Parameterize Your Procedure
The pentagon procedure is nice, but it could be better. Right now, it only makes one size of pentagon, one where Logo takes 50 steps on each side. If I make the number of steps that Logo takes a parameter of the procedure, then I can use the same procedure to draw pentagons of any size.
procedure pentagon goto logo, steps = side rt 360/5 goto logo, steps = side rt 360/5 goto logo, steps = side rt 360/5 goto logo, steps = side rt 360/5 goto logo, steps = side rt 360/5end
The new procedure uses the variable, side for the number of steps, instead of the number 50. Now, if I want Logo to draw a really small pentagon, I call pentagonlike this: goto pentagon, side = 10. If I want Logo to draw a really large pentagon, I call pentagon like this: goto pentagon, side=200. Of course, if Logo tries do draw a pentagon that big, he might walk right off the drawing space. Can you parameterize your procedure in the same way?
More Logo Instructions
Logo commands are the fundamental building blocks of the Logo language. So far, you've used just four commands, go, rt, and lt and the goto command for calling a procedure. Press the Logo Syntax button in LogoApplication to see the other commands you can use.

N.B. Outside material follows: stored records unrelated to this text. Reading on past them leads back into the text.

(* ===== verification/BtreeSearch.v ===== *)
(** * Descending to a leaf, looking up and scanning

    The separators send a key to the only leaf that may hold it; a lookup there
    is a lookup in all entries of the tree, and a walk along the leaf links
    from there visits the entries from the start key on. *)

From S2P Require Import Prelude StorageBytes StoragePage StorageIo BtreeNode BtreeOps BtreeTree BtreeStore BtreeSteps.

(** ** Contexts, outermost frame last *)

Lemma fill_app c1 c2 t : fill (c1 ++ c2) t = fill c2 (fill c1 t).
Proof. revert t. induction c1 as [|f c1 IH]; intros t; [done|]. cbn. apply IH. Qed.
Lemma before_ctx_app c1 c2 : before (c1 ++ c2) = before c2 ++ before c1.
Proof. induction c1 as [|f c1 IH]; cbn [app before]; [by rewrite app_nil_r|]. by rewrite IH, app_assoc. Qed.
Lemma after_ctx_app c1 c2 : after (c1 ++ c2) = after c1 ++ after c2.
Proof. induction c1 as [|f c1 IH]; cbn [app after]; [done|]. by rewrite IH, app_assoc. Qed.

Lemma ctx_wf_snoc n c f :
  ctx_wf n (c ++ [f]) ↔ ctx_wf n c ∧ Forall (wf (length c + n)) (f_left f) ∧ Forall (wf (length c + n)) (f_right f).
Proof.
  revert n. induction c as [|g c IH]; intros n; cbn [app ctx_wf length Nat.add]; [tauto|].
  rewrite IH, <- Nat.add_succ_r. tauto.
Qed.

Lemma partition_point_spec {A} (p : A → bool) l :
  let i := partition_point p l in
  (i ≤ length l)%nat ∧ Forall (λ x, p x = true) (take i l) ∧ ∀ x, l !! i = Some x → p x = false.
Proof.
  induction l as [|a l IH]; cbn [partition_point]; [by split_and!|].
  destruct (p a) eqn:Ha; cbn [take length lookup list_lookup].
  - destruct IH as (Hi & Ht & Hx). split_and!; [lia|by constructor|done].
  - split_and!; [lia|constructor|]. intros x [= ->]. done.
Qed.

(** The path to the leaf where a key belongs: everything to the left is below
    the key, everything to the right above it. *)
Record routed (c : ctx) (m key : bytes) : Prop := {
  rt_before : ∀ e, e ∈ entries_of (before c) → cmp_lt e.1 key;
  rt_after : ∀ e, e ∈ entries_of (after c) → cmp_lt key e.1;
  rt_min : entries_of (before c) ≠ [] → cmp_le m key
}.

Lemma cmp_lt_le_trans (a b c : bytes) : cmp_lt a b → cmp_le b c → cmp_lt a c.
Proof. intros H [H'| ->]%cmp_le_lt_or_eq; [by etrans|done]. Qed.
Lemma cmp_not_le_lt (a b : bytes) : ¬ cmp_le a b → cmp_lt b a.
Proof. unfold cmp_le, cmp_lt. rewrite <- cmp_gt_lt. destruct (cmp a b); naive_solver. Qed.

(** The child the separators choose. *)
Lemma route_child n kids key :
  kids ≠ [] → Forall (wf n) kids → ksorted (flats kids) →
  let i := partition_point (λ separator, bool_decide (cmp_le separator key)) (seps kids) in
  ∃ l t r, kids = l ++ t :: r ∧ length l = i
    ∧ (∀ e, e ∈ flats l → cmp_lt e.1 key) ∧ (∀ e, e ∈ flats r → cmp_lt key e.1)
    ∧ (l ≠ [] → cmp_le (tmin t) key).
Proof.
  intros Hne Hw Hs i. destruct (partition_point_spec (λ separator, bool_decide (cmp_le separator key)) (seps kids))
    as (Hi & Hle & Hgt). fold i in Hi, Hle, Hgt.
  assert (length (seps kids) = (length kids - 1)%nat) as Hlen by (unfold seps; by rewrite length_drop, length_fmap).
  destruct (lookup_lt_is_Some_2 kids i) as [t Ht]; [destruct kids; [done|cbn [length] in *; lia]|].
  exists (take i kids), t, (drop (S i) kids). pose proof (take_drop_middle kids i t Ht) as Hmid.
  assert (length (take i kids) = i) as Hli by (rewrite length_take; apply lookup_lt_Some in Ht; lia).
  rewrite <- Hmid in Hw, Hs. apply Forall_app in Hw as [Hwl [Hwt Hwr]%Forall_cons].
  rewrite flats_app, flats_cons in Hs. apply StronglySorted_app in Hs as (Hlr & _ & Hs).
  apply StronglySorted_app in Hs as (Htr & _ & Hsr).
  assert (take i kids ≠ [] → cmp_le (tmin t) key) as Hmin.
  { intros Hnil. destruct i as [|i']; [done|]. rewrite Forall_forall in Hle.
    specialize (Hle (tmin t)). rewrite bool_decide_eq_true in Hle. apply Hle.
    apply list_elem_of_lookup. exists i'. rewrite lookup_take_lt by lia. unfold seps.
    rewrite lookup_drop, list_lookup_fmap. change (1 + i')%nat with (S i'). by rewrite Ht. }
  split_and!; [done|done| | |done].
  - intros e He. destruct (tmin_in _ _ Hwt) as (e0 & He0 & Hm). apply cmp_lt_le_trans with (tmin t).
    + rewrite <- Hm. apply Hlr; set_solver.
    + apply Hmin. intros Hnil. rewrite Hnil in He. by apply not_elem_of_nil in He.
  - destruct (drop (S i) kids) as [|t' r] eqn:Er; [by intros e ?%not_elem_of_nil|].
    apply Forall_cons in Hwr as [Hwt' _]. rewrite flats_cons in Hsr |- *.
    assert (cmp_lt key (tmin t')) as Hk.
    { apply cmp_not_le_lt. assert (seps kids !! i = Some (tmin t')) as Hsep.
      { unfold seps. rewrite lookup_drop, list_lookup_fmap. change (1 + i)%nat with (S i).
        rewrite <- (Nat.add_0_r (S i)), <- lookup_drop, Er. done. }
      apply Hgt in Hsep. by apply bool_decide_eq_false in Hsep. }
    intros e He. eapply cmp_lt_le_trans; [done|].
    destruct (tmin_flat _ _ Hwt') as (e1 & es & Hf & <-). rewrite Hf in Hsr, He. cbn [app] in Hsr, He.
    apply elem_of_cons in He as [->|He]; [unfold cmp_le; by rewrite cmp_refl|].
    apply StronglySorted_inv in Hsr as [_ Hall]. rewrite Forall_forall in Hall. specialize (Hall _ He).
    unfold key_lt, cmp_lt, cmp_le in *. congruence.
Qed.

Lemma routed_snoc c f t m key :
  routed c m key → tmin t = m ∨ entries_of (before c) ≠ [] →
  (∀ e, e ∈ flats (f_left f) → cmp_lt e.1 key) → (∀ e, e ∈ flats (f_right f) → cmp_lt key e.1) →
  (f_left f ≠ [] → cmp_le (tmin t) key) → routed (c ++ [f]) m key.
Proof.
  intros [Hb Ha Hm] Ht Hl Hr Hmin. split; rewrite ?before_ctx_app, ?after_ctx_app; cbn [before after app];
    rewrite ?app_nil_r, !entries_of_app.
  - intros e [He|He]%elem_of_app; [by apply Hl|by apply Hb].
  - intros e [He|He]%elem_of_app; [by apply Ha|by apply Hr].
  - intros Hne. destruct (decide (entries_of (before c) = [])) as [E|E]; [|by apply Hm].
    destruct Ht as [<-|?]; [|done]. apply Hmin. intros El. rewrite El, E in Hne. done.
Qed.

The repeat command is very powerful. You can use this command to call a procedure many times. These two procedures use repeat to draw a spiral. These procedures were
also loaded when you pressed the Load Code button. Try calling spiral from your main procedure. Feel free to change spiral orspiralhelper and see how that changes what Logo does.
procedure spiralhelper goto logo, steps = loop rt 50 end
procedure spiral repeat 100, spiralhelper end
Finishing Up
Do you want to save a procedure you wrote so you can use it later? To do that, open the Notepad application on your computer, copy the procedure into a Notepad document, and save it to the EYH folder on your Desktop. Name the file your_name_here.logo. We'll post your procedure on the main page so that you can access it anytime you want.